Where Dr. Georgiou’s HMD™ Fits

I get asked this a lot: “Should I use a conventional (chemical) chelator, or can I detox heavy metals with natural products?” My short answer is: it depends on the goal, the exposure, your health status, and your tolerance for side effects and cost. My longer answer is below—simple, practical, and backed by studies—plus where I place Dr. Georgiou’s HMD™ protocol, which is one of the few natural options that’s actually been tested in double-blind, placebo-controlled trials.

The two camps—quick definitions

  • Traditional (“chemical”) chelators
    Prescription agents designed to bind metals strongly so they can be excreted. The common ones are succimer (DMSA), DMPS, calcium disodium EDTA (CaNa₂EDTA), dimercaprol (BAL), and D-penicillamine. They work, but they can be tough on some people and expensive, and they usually require a clinician plus lab monitoring.
  • Novel/herbal chelators (and binders)
    Natural compounds—chlorella, cilantro/coriander, modified citrus pectin (MCP), alginates, zeolite clinoptilolite, and multi-ingredient protocols like HMD™—aim to mobilize and/or bind metals more gently. The evidence ranges from promising human pilot trials to animal and in-vitro work. HMD™ is notable for being tested in double-blind, placebo-controlled settings on hundreds of foundry workers.

What the evidence says—plain English and citations

1) What conventional chelators do well

  • They lower measured metal levels.
    In lead-exposed children, succimer (DMSA) reliably lowered blood lead, though it did not improve neurocognition at lower exposures in a large NEJM trial.
  • They’re the standard of care for serious poisonings.
    For high blood lead or acute poisonings, guidelines use CaNa₂EDTA, BAL, DMSA, and sometimes D-penicillamine, with specialist oversight.

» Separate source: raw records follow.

Definition remove_from_heap (timer : nat) : MQ unit :=
  index ← gets (λ q, heap_index_ q timer);
  size ← gets (λ q, length (heap_ q));
  match index with
  | Some index =>
      if negb (size =? 0)%nat && (index <? size)%nat then
        if (index =? size - 1)%nat then modify (set_index timer None);; pop_back
        else
          swap_heap index (size - 1);;
          modify (set_index timer None);;
          pop_back;;
          up ←
            (if (0 <? index)%nat then
               e ← heap_at index; p ← heap_at ((index - 1) / 2); mret (e.1 <? p.1)
             else mret false : MQ bool);
          if up : bool then up_heap size index else down_heap size index
      else mret tt
  | None => mret tt
  end.

Definition unlink_timer (timer : nat) : MQ unit :=
  modify (λ q, if decide (timers_ q = Some timer) then set_timers (next_ q timer) q else q);;
  modify (λ q, if_timer (prev_ q timer) (λ p, set_next p (next_ q timer)) q);;
  modify (λ q, if_timer (next_ q timer) (λ n, set_prev n (prev_ q timer)) q);;
  modify (set_next timer None);;
  modify (set_prev timer None).

Definition remove_timer (timer : nat) : MQ unit := remove_from_heap timer;; unlink_timer timer.

(** ** The operations *)

(** [timer.prev_ == 0 && &timer != timers_] *)
Definition inactive (timer : nat) (q : timer_queue) : bool :=
  bool_decide (prev_ q timer = None) && bool_decide (timers_ q ≠ Some timer).

(** A timer that is not in the queue is put at the end of the heap, moved up, and
    becomes the first of the list.  A [steady_timer]'s time is never infinite. *)
Definition insert_timer (time : Z) (timer : nat) : MQ unit :=
  modify (λ q, set_heap (heap_ q ++ [(time, timer)]) (set_index timer (Some (length (heap_ q))) q));;
  size ← gets (λ q, length (heap_ q));
  up_heap size (size - 1);;
  modify (λ q, set_next timer (timers_ q) q);;
  modify (set_prev timer None);;
  modify (λ q, if_timer (timers_ q) (λ t, set_prev t (Some timer)) q);;
  modify (set_timers (Some timer)).

Definition enqueue_timer (time : Z) (timer : nat) (op : wait_op) : MQ bool :=
  new ← gets (inactive timer);
  when new (insert_timer time timer);;
  modify (λ q, set_ops timer (op_queue_ q timer ++ [op]) q);;
  gets (λ q, bool_decide (heap_index_ q timer = Some 0%nat) && bool_decide (head (op_queue_ q timer) = Some op)).

Definition empty : MQ bool := gets (λ q, bool_decide (timers_ q = None)).

(** [to_msec] and [to_usec]. *)
Definition to_units (u : units) (d max_duration : Z) : result Z :=
  if d <=? 0 then Ok 0
  else
    match total u d with
    | Ok n => Ok (if n =? 0 then 1 else if n >? max_duration then max_duration else n)
    | Fault f => Fault f
    end.

Definition wait_duration (u : units) (now max_duration : Z) : MQ Z :=
  h ← gets heap_;
  match h with
  | [] => mret max_duration
  | e :: _ => d ← lift (time_subtract e.1 now); lift (to_units u d max_duration)
  end.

But… side effects and logistics matter:

  • DMSA (succimer): label warnings include hypersensitivity/dermatologic reactions, neutropenia, and hepatic toxicity; monitoring is advised.
  • DMPS: reviews describe GI upset, skin reactions, mild neutropenia, elevated liver enzymes, and infusion-related hypotension if given too fast. (DMPS is not FDA-approved in the U.S.; typically obtained via compounding.)
  • CaNa₂EDTA: when the wrong form (Na₂EDTA) is used or calcium is depleted, severe hypocalcemia and deaths have occurred; EDTA can also increase excretion of essential minerals like zinc.
  • BAL (dimercaprol): painful IM injections, hypertension/tachycardia, and other unpleasant effects are common.
  • D-penicillamine: meaningful adverse effects are not rare—older studies in lead-exposed children reported ~33% with reactions (rash, leukopenia, thrombocytopenia, etc.).

Expense & time:

  • Cardiovascular chelation trials (TACT) used 40 IV EDTA infusions, usually 3–4 hours each across ~1 year—illustrating the time burden (even if your goal isn’t cardiac).
  • Out-of-pocket clinic pricing commonly runs $75–$300 per infusion (sometimes more), so full courses can land in the $5,000–$10,000 range, typically not covered unless treating clear poisoning.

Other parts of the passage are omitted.